Then-President Trump’s request on the call was directed at Republican Secretary of State Brad Raffensperger, who declined Trump’s request, and stated on Thursday that his office is cooperating with the Fulton prosecutor’s requests and would testify if subpoenaed.
Willis wrote that Raffensperger has refused to provide evidence or to be interviewed without being subpoenaed.
In February, Willis sent letters to Raffensperger, Gov. Brian Kemp, Attorney General Chris Carr and Lt. Gov. Geoff Duncan asking them to preserve documents and other evidence that might reveal election fraud, false statements, conspiracy theories, racketeering and other violations.
“Obviously she’s been slow-walking this,” Raffensperger said during an interview on Fox News. “She’s been in office for over year now and now she’s just finally getting to this point. I think she’s just trying to score some cheap political points with her Democrat friends.”
Trump said in statement Thursday that his conversation with Raffensperger was “a perfect call” that doesn’t warrant any further investigation.

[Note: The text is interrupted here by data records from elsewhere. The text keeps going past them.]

(** [value !== 0]: both zeros are false, NaN is true. *)
Definition num_nonzero (d : dbl) : bool := match d with S754_zero _ => false | _ => true end.

Definition getBoolean (s : settings) (key : jstr) (fallback : bool) : bool :=
  match config_get s key with
  | VBool b => b
  | VNum d => num_nonzero d
  | VStr v => default fallback (parseBoolean v)
  | _ => fallback
  end.

Definition getStringList (s : settings) (key : jstr) (fallback : list jstr) : list jstr :=
  match config_get s key with
  | VArr l => map js_String l
  | VStr v => splitCommaSeparated v
  | _ => fallback
  end.

Definition config_has (s : settings) (key : jstr) : bool :=
  match config_get s key with VUndef => false | _ => true end.

Definition config_set (s : settings) (key : jstr) (value : jsval) : settings :=
  writePath s (splitKey key) value.
End accessors.

(** ** Walking up the directory tree *)

Lemma drop_seps_suffix s : drop_seps s `suffix_of` s.
Proof.
  induction s as [|c s IH]; simpl; [done|]. destruct (is_sep c); [by apply suffix_cons_r | done].
Qed.

Lemma drop_seps_head s c t : drop_seps s = c :: t → is_sep c = false.
Proof.
  induction s as [|x s IH]; simpl; [done|]. destruct (is_sep x) eqn:E; [done|]. by intros [= -> ->].
Qed.

Lemma strip_seps_length s : length (strip_seps s) ≤ length s.
Proof.
  unfold strip_seps. rewrite length_rev.
  destruct (drop_seps_suffix (rev s)) as [w Hw]. apply (f_equal length) in Hw.
  rewrite length_rev, length_app in Hw. lia.
Qed.

Lemma strip_seps_last s t c : strip_seps s = t ++ [c] → is_sep c = false.
Proof.
  unfold strip_seps. intros E. apply (f_equal (@rev N)) in E.
  rewrite rev_involutive, rev_app_distr in E. by apply drop_seps_head in E.
Qed.

Lemma indexOf_lt s c i : indexOf s c = Some i → i < length s.
Proof.
  intros [H _]%indexOf_Some. apply (f_equal length) in H.
  rewrite length_app in H. simpl in H. rewrite length_take in H. lia.
Qed.

Lemma lastIndexOf_Some s c i : lastIndexOf s c = Some i → i < length s ∧ c ∈ s.
Proof.
  unfold lastIndexOf. destruct (indexOf (rev s) c) as [j|] eqn:E; [|done]. intros [= <-].
  pose proof (indexOf_lt _ _ _ E) as Hj. rewrite length_rev in Hj. split; [lia|].
  apply indexOf_Some in E as [E _]. apply list_elem_of_In, in_rev.
  rewrite E. apply list_elem_of_In. set_solver.
Qed.

Lemma parentPath_shorter d : parentPath d ≠ d → length (parentPath d) < length d.
Proof.
  unfold parentPath. pose proof (strip_seps_length d) as Hl. intros Hne.
  assert (Hm : ∀ i, max_index (lastIndexOf (strip_seps d) 47) (lastIndexOf (strip_seps d) 92) = Some i →
               i < length (strip_seps d) ∧ ∃ c, is_sep c = true ∧ c ∈ strip_seps d).
  { intros i. destruct (lastIndexOf (strip_seps d) 47) as [a|] eqn:Ea;
      destruct (lastIndexOf (strip_seps d) 92) as [b|] eqn:Eb; intros [= <-].
    all: try (apply lastIndexOf_Some in Ea as [??]); try (apply lastIndexOf_Some in Eb as [??]).
    all: split; [lia | eexists; split; [|eassumption]; done]. }
  destruct (max_index _ _) as [[|i]|] eqn:Em.
  - destruct (Hm 0 eq_refl) as (Hp & c & Hc & Hin). simpl.
    destruct (strip_seps d) as [|x [|y t]] eqn:Es; simpl in *; [lia| |lia].
    apply list_elem_of_singleton in Hin as ->.
    assert (is_sep x = false) by by eapply (strip_seps_last d []). congruence.
  - destruct (Hm (S i) eq_refl) as [Hp _]. rewrite length_take. lia.
  - destruct (decide (length (strip_seps d) = length d)) as [E|]; [|lia].
    exfalso. apply Hne. unfold strip_seps in *.
    destruct (drop_seps_suffix (rev d)) as [w Hw].
    assert (w = []) as ->.
    { apply (f_equal length) in Hw. rewrite length_app in Hw. rewrite length_rev in *.
      destruct w; [done | simpl in *; lia]. }
    simpl in Hw. by rewrite <- Hw, rev_involutive.
Qed.

Section walk.
Context {CM : CaseMapping} (h : host) (env : environ).

Lemma find_up_total fuel d : length d < fuel → find_up h fuel env d ≠ None.
Proof.
  revert d; induction fuel as [|fuel IH]; intros d Hd; [lia|]. simpl.
  destruct d as [|c d]; [done|].
  destruct (hasConfigFiles h env _); [done|]. case_bool_decide as Hp; [done|].
  apply IH. apply parentPath_shorter in Hp. lia.
Qed.

(** The directories the walk looks at. *)
Inductive ancestor : jstr → jstr → Prop :=
  | anc_self d : d ≠ [] → ancestor d d
  | anc_up d a : d ≠ [] → parentPath d ≠ d → ancestor (parentPath d) a → ancestor d a.

Lemma find_up_spec fuel d r : find_up h fuel env d = Some r →
  match r with
  | Some c => ∃ a, ancestor d a ∧ c = joinPath a RESOURCES_DIR ∧ hasConfigFiles h env c = true
  | None => ∀ a, ancestor d a → hasConfigFiles h env (joinPath a RESOURCES_DIR) = false
  end.
Proof.
  revert d; induction fuel as [|fuel IH]; intros d; [done|]. simpl.
  destruct d as [|c0 d0] eqn:Ed; [intros [= <-]; by inversion 1|]. rewrite <- Ed.
  assert (Hd : d ≠ []) by (by rewrite Ed). clear c0 d0 Ed.
  destruct (hasConfigFiles h env _) eqn:Eh.
  - intros [= <-]. exists d. split; [by constructor | done].
  - case_bool_decide as Hp.
    + intros [= <-] a Ha. inversion Ha; subst; done.
    + intros Hr%IH. destruct r as [c|].
      * destruct Hr as (a & ? & ? & ?). exists a. split; [by apply anc_up | done].
      * intros a Ha. inversion Ha; subst; auto.
Qed.
End walk.

(** ** Environment overrides *)

Lemma own_read_obj_cons o k q : own_read (VObj o) (k :: q) = own_get k o ≫= λ x, own_read x q.
Proof. done. Qed.

Lemma own_read_writePath s p v : p ≠ [] → own_read (VObj (writePath s p v)) p = Some v.
Proof.
  revert s; induction p as [|k p IH]; intros s Hp; [done|].
  destruct p as [|k' p]; [simpl; by rewrite own_get_set_eq|].
  rewrite writePath_cons, own_read_obj_cons, own_get_set_eq. by apply IH.
Qed.

Lemma own_read_writePath_diverge s p q v w :
  own_read (VObj s) p = Some w → diverge p q →
  own_read (VObj (writePath s p v)) q = own_read (VObj s) q.
Proof.
  intros Hr (c & a & b & p' & q' & -> & -> & Hab). revert s Hr.
  induction c as [|k c IH]; intros s Hr; cbn [app] in *.
  - destruct p' as [|k' p']; [cbn [writePath]|rewrite writePath_cons]; rewrite !own_read_obj_cons;
      by rewrite own_get_set_ne.
  - assert (∃ x y, c ++ a :: p' = x :: y) as (x & y & E) by (destruct c; simpl; eauto).
    rewrite own_read_obj_cons in Hr. apply bind_Some in Hr as (u & Hu & Hr).
    rewrite E, writePath_cons, !own_read_obj_cons, own_get_set_eq, Hu, <- E. cbn [mbind option_bind].
    unfold js_get. rewrite Hu. destruct u as [| | | | | |o|]; try (by rewrite E in Hr). by apply IH.
Qed.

“Although I assumed the call may have been inappropriately, and perhaps illegally, recorded, I was not informed of that,” Trump said. “I didn’t say anything wrong in the call, made while I was president on behalf of the United States of America, to look into the massive voter fraud which took place in Georgia.”
It is legal to record a call in Georgia as long as one party knows it’s being recorded.
In the aftermath of the Nov. 3 general election, Trump and his allies repeated baseless fraud accusations and conspiracy theories even after Raffensperger and U.S. Attorney General Bill Barr said they found no evidence of widespread fraud. Several recounts and audits confirmed Biden’s win while the majority of lawsuits challenging the validity of the results have been dismissed or pulled by the plaintiffs.
The former U.S. attorney in Atlanta, Byung “BJay” Pak, said he quit after hearing rumors Trump was considering firing him due to his refusal to overturn the election results.
In the event Willis moves forward with the Trump investigation, Porter believes she will handle it like other cases despite the national attention it’s receiving.
“This is a case that’s going to garner a lot of scrutiny and a lot of attention and already has,” he said. “And if Trump goes by any of his previous history, there’s going to be an army of lawyers and I suspect he’s not going to surrender meekly.”
Trump is also facing more legal scrutiny with a request for a New York grand jury to examine potential financial misconduct with his organization in a civil case.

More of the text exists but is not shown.